O Marítimo apresentou uma queixa no Tribunal Arbitral do Desporto (TAD) contra a decisão da Federação Portuguesa de Andebol (FPA) de atribuir falta de comparência e derrota por 15-0 no jogo da 21ª jornada contra o FC Porto, no Dragão Arena. A ausência ocorreu devido ao mau tempo que impediu voos para o Porto.
Carlos André Gomes, presidente do Marítimo, afirmou que o clube defende os seus direitos e a justiça no andebol português, explicou que o protesto visa repor a verdade e proteger o nome do clube, segundo a reportagem da Record. A gestão do processo é apresentada como defesa institucional do emblema.
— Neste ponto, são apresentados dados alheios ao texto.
Lemma round1_le (x : Q) (n : Z) : (x <= inject_Z n)%Q -> (round1 x <= inject_Z n)%Q.
Proof.
  intro H. apply (Qle_trans _ (round1 (inject_Z n))); [apply round1_mono, H|].
  unfold round1, round_to.
  assert (E : (inject_Z n * (10 # 1) == inject_Z (n * 10))%Q)
    by (unfold Qeq; simpl; lia).
  rewrite (round_q_comp _ _ E), round_q_integer.
  unfold Qle. simpl. lia.
Qed.

(** X7. The recommendation tier agrees with the reported overall score:
    the score lies in the band of the tier (75 to 100, 55 to 75, 35 to
    55, 0 to 35), a boundary value belonging to either side because the
    tier is taken before rounding. *)
Theorem elderly_tier_matches_score (name : string) (busyness_pct : option Q)
    (is_outdoor : bool) (duration_minutes : option Z)
    (venue_type description : option string) (has_seating : bool)
    (distance_km : option Q) (estimated_steps : option Z) :
  let s := score_venue_for_elderly name busyness_pct is_outdoor duration_minutes
             venue_type description has_seating distance_km estimated_steps in
  (tier_floor (recommendation s) <= overall_score s
   /\ overall_score s <= tier_ceiling (recommendation s))%Q.
Proof.
  cbv zeta.
  destruct (score_venue_overall name busyness_pct is_outdoor duration_minutes venue_type
              description has_seating distance_km estimated_steps)
    as (walk & Hw & Ho & Hr & _).
  rewrite Ho, Hr.
  set (overall := elderly_overall _ _ _).
  assert (R : (0 <= overall <= 100)%Q)
    by (apply elderly_overall_percentage;
        [apply crowd_score_percentage | exact Hw | apply clamp100_bounds]).
  unfold recommendation_tier.
  destruct (Qle_bool 75 overall) eqn:E75;
    [apply Qle_bool_iff in E75
    | apply (Qgt_bool_true 75 overall) in E75 || (assert (overall < 75)%Q as E75'
        by (apply Qnot_le_lt; intro L; apply Qle_bool_iff in L; congruence))].
  - split; [apply (round1_ge overall 75), E75 | apply (round1_le overall 100), R].
  - destruct (Qle_bool 55 overall) eqn:E55.
    + apply Qle_bool_iff in E55.
      split; [apply (round1_ge overall 55), E55
             | apply (round1_le overall 75), Qlt_le_weak, E75'].
    + assert (overall < 55)%Q as E55'
          by (apply Qnot_le_lt; intro L; apply Qle_bool_iff in L; congruence).
      destruct (Qle_bool 35 overall) eqn:E35.
      * apply Qle_bool_iff in E35.
        split; [apply (round1_ge overall 35), E35
               | apply (round1_le overall 55), Qlt_le_weak, E55'].
      * assert (overall < 35)%Q as E35'
            by (apply Qnot_le_lt; intro L; apply Qle_bool_iff in L; congruence).
        split; [apply (round1_ge overall 0), R
               | apply (round1_le overall 35), Qlt_le_weak, E35'].
Qed.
O dirigente criticou a FPA, considerando-a pouco responsável, e apontou que a liderança não corresponde ao que se espera da entidade. Sobre o FC Porto, o presidente do Marítimo afirmou que a postura adotada não foi compatível com a ideia de verdade desportiva, destacando que a posição do adversário não foi a mais correta.